Jesus has given his life for you. And now he sends you to share that news so that others might know life in him as well. And there are two ways of doing that.


The first is to live the cross. What we see in the dying of Jesus is the most crazy, beautiful, fabulous act of self-giving love the world has ever seen and will ever see, an act of love so profound and unprecedented that it re-engineers the cosmos and brings about a new creation. Jesus has stepped in and died our death for us. Why? He just did. Because he loves us. There can be no explanation beyond that.


So to be sent is to live out that kind of self-giving love in our own lives, a love that is motivated not from within but by the cross. And that is much practical than you might think. Every time you do something positive for another person without wanting anything back yourself you are living out that self-giving love.


When you give generously to your church or to a charity, that’s self-giving love. When you volunteer for a charity or a community project, that’s self-giving love . When you stand up for right in the workplace even if there is a personal cost to that decision, that’s self-giving love. When you make time to be with a bereaved person even months and years into their grief, that’s self-giving love. When you make time for those people whom others find hard: the addict, the person with mental health problems, the one who struggles to relate or make conversation, that’s self-giving love. When you step back from a leadership role to release another person, that’s self-giving love.

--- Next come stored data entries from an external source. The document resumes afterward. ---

(** Projections of a state that has moved on. *)
Ltac simpl_state :=
  cbn [db disableUpdatesOnFailedRollout faults journal logged issued stored noted
       Instance.ID Instance.Application hd tl fst snd] in *.

(** One step of symbolic execution.  A run that is known is taken as
    it is; a conditional is decided by a
    hypothesis about its test when there is one, and splits the goal
    otherwise. *)
Ltac wp_step :=
  lazymatch goal with
  | H : ?m ?w = (_, _) |- wp ?m _ ?w =>
      apply (wp_known _ _ _ _ _ H); cbv beta iota; simpl_state
  | |- wp (bind _ _) _ _ => apply wp_bind
  | |- wp (ret _) _ _ => apply wp_ret; cbv beta iota; simpl_state
  | |- wp (exec _) _ _ => apply wp_exec; simpl_state; cbv beta iota
  | |- wp getDB _ _ => apply wp_getDB; simpl_state
  | |- wp getHalt _ _ => apply wp_getHalt; simpl_state
  | |- wp (modifyDB _) _ _ => apply wp_modifyDB; simpl_state
  | |- wp (log _ _) _ _ => apply wp_log; simpl_state
  | |- wp (if ?c then _ else _) _ _ =>
      first [ match goal with H : c = _ |- _ => rewrite H end
            | destruct c eqn:? ];
      cbv beta iota
  | |- wp (match ?x with _ => _ end) _ _ =>
      first [ match goal with H : x = _ |- _ => rewrite H end
            | destruct x eqn:? ];
      cbv beta iota
  | |- wp (logIfErr _ _) _ _ => unfold logIfErr
  | |- wp (GetGroup _) _ _ => unfold GetGroup
  | |- wp (GetInstance _ _) _ _ => unfold GetInstance
  | |- wp (validateApplicationAndGroup _ _) _ _ => unfold validateApplicationAndGroup
  | |- wp (updateInstanceStatus _ _ _) _ _ => unfold updateInstanceStatus
  | |- wp (updateInstanceObjStatus _ _) _ _ => unfold updateInstanceObjStatus
  | |- wp (setGroupRolloutInProgress _ _) _ _ => unfold setGroupRolloutInProgress
  | |- wp (disableUpdates _) _ _ => unfold disableUpdates
  | |- wp (newGroupActivityEntry _ _ _ _ _) _ _ => unfold newGroupActivityEntry
  | |- wp (newInstanceActivityEntry _ _ _ _ _ _) _ _ => unfold newInstanceActivityEntry
  | |- wp (insertActivity _) _ _ => unfold insertActivity
  | |- wp (selectEventTypeID _ _) _ _ => unfold selectEventTypeID
  | |- wp (insertEvent _ _ _ _ _) _ _ => unfold insertEvent
  | |- wp (getGroupUpdatesStats _ _) _ _ => unfold getGroupUpdatesStats
  end.

(** Turn a hypothesis [H : m w = (r, w')] into a [wp] goal about [m]. *)
Ltac wp_of H :=
  lazymatch type of H with
  | ?m ?w = (?r, ?w') =>
      let r' := fresh "r" in
      let E := fresh "E" in
      remember r as r' eqn:E in H; revert E;
      pattern r', w'; apply (wp_run m _ w r' w' H); clear H
  end.

(** A state whose database serves every statement. *)
Ltac no_faults w H :=
  destruct w as [? ? ?fs ? ?]; cbn [faults] in H; subst; simpl_state.

Lemma wp_fst_snd {A} (m : M A) (Q : A -> API -> Prop) w :
  wp m Q w -> Q (fst (m w)) (snd (m w)).
Proof. auto. Qed.
(** * conbench: benchmark browsing and comparison views

    A shallow embedding of [conbench/app/benchmarks.py],
    [conbench/app/compare.py] and the data revision
    [migrations/versions/1c1ede4c924f_info_id_not_null.py].

    Conventions of the embedding:
    - the process-wide [bmrt_cache] is threaded explicitly through the
      handlers that read it ([show_benchmark_cases], [show_benchmark_results]);
    - Python exceptions are values of [exn]; a handler returns an [outcome];
    - insertion-ordered dictionaries whose order is observable (the grouping
      by hardware and context, [infos_for_uplots]) are association lists;
      the name index of the cache, of which only the key set and the buckets
      are observed here, is a [gmap];
    - [float] values ([started_at], [mean]) are only compared and copied,
      never computed with; they are rationals [Q];
    - template rendering, URL building and authorisation live outside these
      two files: a rendered page is the record of the arguments handed to the
      template, and [url_for] is a parameter. *)

From Stdlib Require Import QArith Lqa.
From Stdlib Require OrderedTypeEx.
From stdpp Require Import base option list sorting strings pretty gmap sets.

Local Open Scope string_scope.
Local Open Scope list_scope.
Example stale_message_after_sign_in :
  let w := run sample_backend sample_valid_email "/login"
             [ Login_submit sample_login_form;
               Deliver 1 (Resolved (sample_login_response "t1" sample_candidate)) ]
             (login_rejected sample_backend sample_valid_email) in
  authenticated w = true ∧
  App "/login" w = VLogin (Some (JStr "Incorrect email or password")).
Proof. vm_compute. split; reflexivity. Qed.

(** The jobs and the applications of the mounting dashboard may arrive in
    either order. *)
Lemma fetch_responses_commute_example :
  let w := candidate_mounting sample_backend sample_valid_email in
  run sample_backend sample_valid_email "/"
    [Deliver 1 (Resolved (JArr [sample_job])); Deliver 3 (Resolved (JArr []))] w =
  run sample_backend sample_valid_email "/"
    [Deliver 3 (Resolved (JArr [])); Deliver 1 (Resolved (JArr [sample_job]))] w.
Proof.
  intros w.
  eapply (fetch_responses_commute sample_backend sample_valid_email "/" w 1 3
            KCandidate_fetchJobs KCandidate_fetchApplications);
    try (vm_compute; reflexivity).
  discriminate.
Defined.


(** Applying to the first sample job posts its id. *)
Lemma apply_posts_clicked_job_example :
  let w := candidate_session sample_backend sample_valid_email in
  map req_body
    (drop (length (network (browser w)))
       (network (browser (run sample_backend sample_valid_email "/"
          [Candidate_clickApplyNow 0; ApplicationModal_submit "r1" "Hello"] w))))
  = [JsonBody (JObj [("job_id", JStr "j1"); ("resume_id", JStr "r1");
                     ("cover_letter", JStr "Hello")])].
Proof.
  intros w.
  assert (Hne : "r1" ≠ "") by discriminate.
  assert (Hm : Candidate_mounted (App "/" w) = true) by (vm_compute; reflexivity).
  assert (Hj : CandidateState.jobs (candidate w) = JArr [sample_job])
    by (vm_compute; reflexivity).
  rewrite (apply_posts_clicked_job sample_backend sample_valid_email w
             [sample_job] 0 sample_job "r1" "Hello" Hm Hj eq_refl Hne).
  cbn [truthy sample_job]. rewrite drop_app_length. reflexivity.
Defined.

(** The sample sign-in, seen from the sign-in form. *)
Lemma sign_in_shows_dashboard_example :
  App "/" (run sample_backend sample_valid_email "/"
             [ Login_submit sample_login_form;
               Deliver 0 (Resolved (sample_login_response "t1" sample_candidate)) ]
             (boot sample_backend ∅))
  = VProtected (VWelcome (JStr "Alice"))
      (VCandidateDashboard (JArr []) (JArr []) (JArr []) false None).
Proof.
  apply (sign_in_shows_dashboard sample_backend sample_valid_email ∅
           [Login_submit sample_login_form] 0 Klogin []
           (sample_login_response "t1" sample_candidate)).
  - exists None. left. vm_compute. reflexivity.
  - vm_compute. reflexivity.
  - by left.
  - reflexivity.
  - reflexivity.
Defined.

(** The sign-in form with and without a password. *)
Lemma login_submit_allowed_example :
  let w := boot sample_backend ∅ in
  enabled sample_valid_email "/" (Login_submit sample_login_form) w = true ∧
  enabled sample_valid_email "/" (Login_submit (LoginForm.mk "alice@x.com" "")) w
    = false.
Proof.
  intros w.
  assert (Hv : App "/" w = VLogin None) by reflexivity.
  split.
  - apply (login_submit_allowed sample_valid_email "/" w None _ Hv).
    repeat split; discriminate.
  - destruct (enabled sample_valid_email "/" _ w) eqn:He; [|reflexivity].
    apply (login_submit_allowed sample_valid_email "/" w None _ Hv) in He.
    by destruct He as (_ & _ & Hp).
Defined.


(** The sample upload carries the bearer token and the multipart type. *)
Lemma upload_submit_example :
  let w := step sample_backend sample_valid_email "/" Candidate_clickUploadResume
             (candidate_session sample_backend sample_valid_email) in
  ∃ r,
    network (browser (step sample_backend sample_valid_email "/"
                        (UploadModal_submit sample_file) w))
      = (network (browser w) ++ [r])%list ∧
    req_headers r !! "Content-Type" = Some "multipart/form-data" ∧
    req_headers r !! "Authorization" = Some "Bearer t1".
Proof.
  intros w.
  assert (Hv : App "/" w =
               VProtected (VWelcome (JStr "Alice"))
                 (VCandidateDashboard (JArr [sample_job]) (JArr []) (JArr [])
                    true None))
    by (vm_compute; reflexivity).
  destruct (upload_submit sample_backend sample_valid_email "/" w _ _ _ _ _
              sample_file Hv) as [_ H].
  destruct (H eq_refl) as (r & Hn & _ & _ & _ & Hc & Ho).
  exists r. split; [exact Hn|]. split; [exact Hc|].
  rewrite Ho by discriminate. vm_compute. reflexivity.
Defined.

(** A company name typed as employer survives the switch to candidate. *)
Lemma register_edits_keep_other_fields_example :
  let f := Register_edits
             [(Field_role, "employer"); (Field_company_name, "Acme")]
             RegisterForm.init in
  let f' := Register_edits [(Field_role, "candidate"); (Field_phone, "555")] f in
  RegisterForm.company_name f' = "Acme" ∧
  Register_inputs f' =
    [ mkInput type_text true ""; mkInput type_email true "";
      mkInput type_password true ""; mkInput type_tel false "555";
      mkInput type_select false "candidate" ].
Proof.
  intros f f'.
  split; [|reflexivity].
  refine (proj1 (register_edits_keep_other_fields sample_backend
                   Field_company_name
                   [(Field_role, "candidate"); (Field_phone, "555")] f
                   (initial ∅) _)).
  repeat constructor; discriminate.
Defined.

(** Two job cards: one with both bounds, one with minimum salary 0. *)
Lemma salary_line_cases_example :
  salary_line (JObj [("salary_min", JNum 50000); ("salary_max", JNum 70000)])
    = ChildSalaryRange (JNum 50000) (JNum 70000) ∧
  salary_line (JObj [("salary_min", JNum 0); ("salary_max", JNum 70000)])
    = ChildText "0".
Proof.
  split.
  - apply (proj1 (salary_line_cases
                    (JObj [("salary_min", JNum 50000); ("salary_max", JNum 70000)]))).
    by split.
  - apply (proj1 (proj2 (proj2 (proj2 (salary_line_cases
                    (JObj [("salary_min", JNum 0); ("salary_max", JNum 70000)])))))).
    reflexivity.
Defined.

The cross is not just at theological idea. It is a lifestyle that you can choose every single day. And when you choose that lifestyle, you are doing something incredibly powerful which is bearing witness to what Jesus does on the cross. Just by your actions, you are bearing witness to the saving power of the sacrificial death of Jesus.


And the second way of sharing the good news is to declare the cross. It is to bear direct witness to its saving power. I have always hung a cross over the bed of every bedroom in my house. That simple action is a challenge to many people and has led to plenty of conversations. So be aware of the power of the symbol. Wear the cross, or hang one in your house.


But also, be ready to give some explanation of it. Have some words with which you can explain what Jesus has done. That does not need to be a perfectly formed theological formula. Just ask yourself – how has Jesus set me free by the cross? Or even more simply, what difference does the cross of Jesus make to the way I live my life? There are many ways of answering that question. What would your answer be? ‘Always be ready to give a reason for the hope that is within you,’ St Peter writes. What would your reason be?


Jesus saves us through the cross. Jesus sends us to declare the cross. And what motivates us in that work? Our motivation does not come from within. It comes from without, it comes from Jesus and our utter and total joy that he has died to set us free. It is the cross that motivates us to declare the cross. Or as St Paul writes, it is the love of Christ that compels us.